By Jenn Snider
Kurt Johannessen is at it again. This time he’s ready to play a game: a game about framing, a game about language, a game about experimentation. A game About Thoughts.
“But, this wasn’t a game,” you might say if you were also in attendance last Saturday afternoon to watch Johannessen present his performance lecture About Thoughts to partner the launch of his book by the same name, and indeed you would be right, in a sense. A game is, generally speaking, an interactive activity inclusive of notions of play, rules, and competition. “But, Johannessen didn’t use these conditions,” you might say, and again you would be correct, more or less. However, I’m suggesting the Johannessen’s presentation, which illustrates his ostensive definition for how ‘thought’ behaves, uses a narrative metaphoric visual framework to compose a sort of game with our assumptions.
His talk presents a take on the semiotic and pragmatic properties of a thought. Giving crude visual form to the thought as a something shaped like a droopy kidney bean, Johannessen speaks of little thoughts that grow into slightly larger thoughts, and how they cluster like islands in what he calls ‘thought bags’. That is where they live.
“There are lots of thought bags around,” Johannessen says, explaining that there are areas between the bags too, and that the bags have surfaces which are transparent so that those thoughts at the edge can be seen while others can stay deep inside the bag so that they can be hidden—something like a superficial thought that is apparent versus a sort of hintergedanken or a thought way in the back of your mind, so to speak, that remains unclear.
“Thoughts duplicate,” he insists. “After a little while they can migrate if they’re at the surface of the thought bag,” explaining how one thought can move to many bags if they are in the same room, and how thought bags can link up to share thoughts and build them together. There is a limit to this growth though, Johannessen says, called ‘maximum about’, where some thoughts can’t link up to become the same kind.

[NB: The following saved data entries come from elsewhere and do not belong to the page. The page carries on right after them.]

(** the effective address modes with linear addressing (M = 0xffff): the address
    each mode yields and the register update it leaves, modulo 2^16; post-update
    modes yield the old register, pre-decrement the new one, and indexed
    addressing restores the register. *)
Theorem emu_calc_ea_linear s numreg :
  0 ≤ numreg < 8 → Mn s numreg = 65535 →
  let R := Rn s numreg in
  let N := Nn s numreg in
  let s2 := s <| instr_cycle := u16 (instr_cycle s + 2) |> in
  emu_calc_ea s (0 * 8 + numreg) = Ok (0, R, set_Rn s numreg ((R - N) mod 2 ^ 16)) ∧
  emu_calc_ea s (1 * 8 + numreg) = Ok (0, R, set_Rn s numreg ((R + N) mod 2 ^ 16)) ∧
  emu_calc_ea s (2 * 8 + numreg) = Ok (0, R, set_Rn s numreg ((R - 1) mod 2 ^ 16)) ∧
  emu_calc_ea s (3 * 8 + numreg) = Ok (0, R, set_Rn s numreg ((R + 1) mod 2 ^ 16)) ∧
  emu_calc_ea s (4 * 8 + numreg) = Ok (0, R, s) ∧
  emu_calc_ea s (5 * 8 + numreg) = Ok (0, (R + N) mod 2 ^ 16, set_Rn s2 numreg R) ∧
  emu_calc_ea s (7 * 8 + numreg) =
    Ok (0, (R - 1) mod 2 ^ 16, set_Rn s2 numreg ((R - 1) mod 2 ^ 16)).
Proof.
  intros Hn HM R N s2. assert (HM2 : Mn s2 numreg = 65535) by done.
  unfold emu_calc_ea. fold s2.
  destruct (ea_fields 0 numreg ltac:(lia) Hn) as [-> ->].
  destruct (ea_fields 1 numreg ltac:(lia) Hn) as [-> ->].
  destruct (ea_fields 2 numreg ltac:(lia) Hn) as [-> ->].
  destruct (ea_fields 3 numreg ltac:(lia) Hn) as [-> ->].
  destruct (ea_fields 4 numreg ltac:(lia) Hn) as [-> ->].
  destruct (ea_fields 5 numreg ltac:(lia) Hn) as [-> ->].
  destruct (ea_fields 7 numreg ltac:(lia) Hn) as [-> ->].
  rewrite !linear_update by done. cbn [mbind res_bind]. fold R N.
  change (Rn s2 numreg) with R. change (Nn s2 numreg) with N.
  assert (E1 : (R + s16 (u32 (- N))) mod 2 ^ 16 = (R - N) mod 2 ^ 16) by arith.
  assert (E2 : (R + s16 N) mod 2 ^ 16 = (R + N) mod 2 ^ 16) by arith.
  assert (E3 : ∀ s v, Rn (set_Rn s numreg v) numreg = v) by (intros; apply reg_set_eq).
  rewrite E1, E2, !E3. unfold set_Rn. rewrite set_set_reg. split_and!; done.
Qed.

Moving on to the anatomy of the thought, Johannessen indicates on the diagram how the thought has legs, stomach, and knees (which are the most important part since the knees are what allow them to move around, stay flexible, and communicate). Johannessen explains that thoughts have teeth between their legs and that they are cannibalistic. This is normal, he assures us, and is accepted in thought culture.
There are stubborn thoughts, which he describes as the thoughts that haven’t been chewed enough which grow inside another thought. Those thoughts in a thought are a mystery to the thought that ate the thoughts, and that those thoughts in the thought can burst out of the thought which is confusing for the thought that ate the thought. The thought didn’t have a thought about the stubbornness of that thought. Once out of the thought, those thoughts will just mingle, hanging with other thoughts, acting as though nothing happened.
Thoughts who have been thinking for a long time grow big, and end up moving less, so they don’t stay flexible. They get slow and develop a disease called ‘Sofa Thought.’ Like a wart, puffy and soft, a sofa thought grows on a thought, is very self-important, and infects the host thought. The host thought starts to only think about resting. The other thoughts start using this thought as a sofa. They lay down on the thought which is a dangerous sign. A thought that lies on the sofa thought can get so comfy it can get absorbed.
Johannessen also describes thought ‘energy theory’ — the energy from other thoughts creates the coming into being thought, causing a thought to just appear. “POOF.” And he outlines his thought about thought ‘historical duplication theory’ — in the thought bag there is an area of the past. In that area, there will be an old thought — and how ‘future duplication theory’ for thoughts takes place is the future space of the thought bag, though this theory has fewer believers, Johannessen says, even though he has “confirmed this is true.”
“Are there any questions?”
Johannessen has shown us a thought-experiment about the definitions of things like thoughts, and it addresses the ways we use context to give meaning to words; a conceptual puzzle to demonstrate how the meaning of a word, such as ‘thoughts’, presupposes our ability to use it in a way that also explains what it is. In this way my use of the term game also lends an interpretative edge to Johannessen’s activity, challenging the use of the word game as he is challenging our conceptions of what we think it means to have a thought.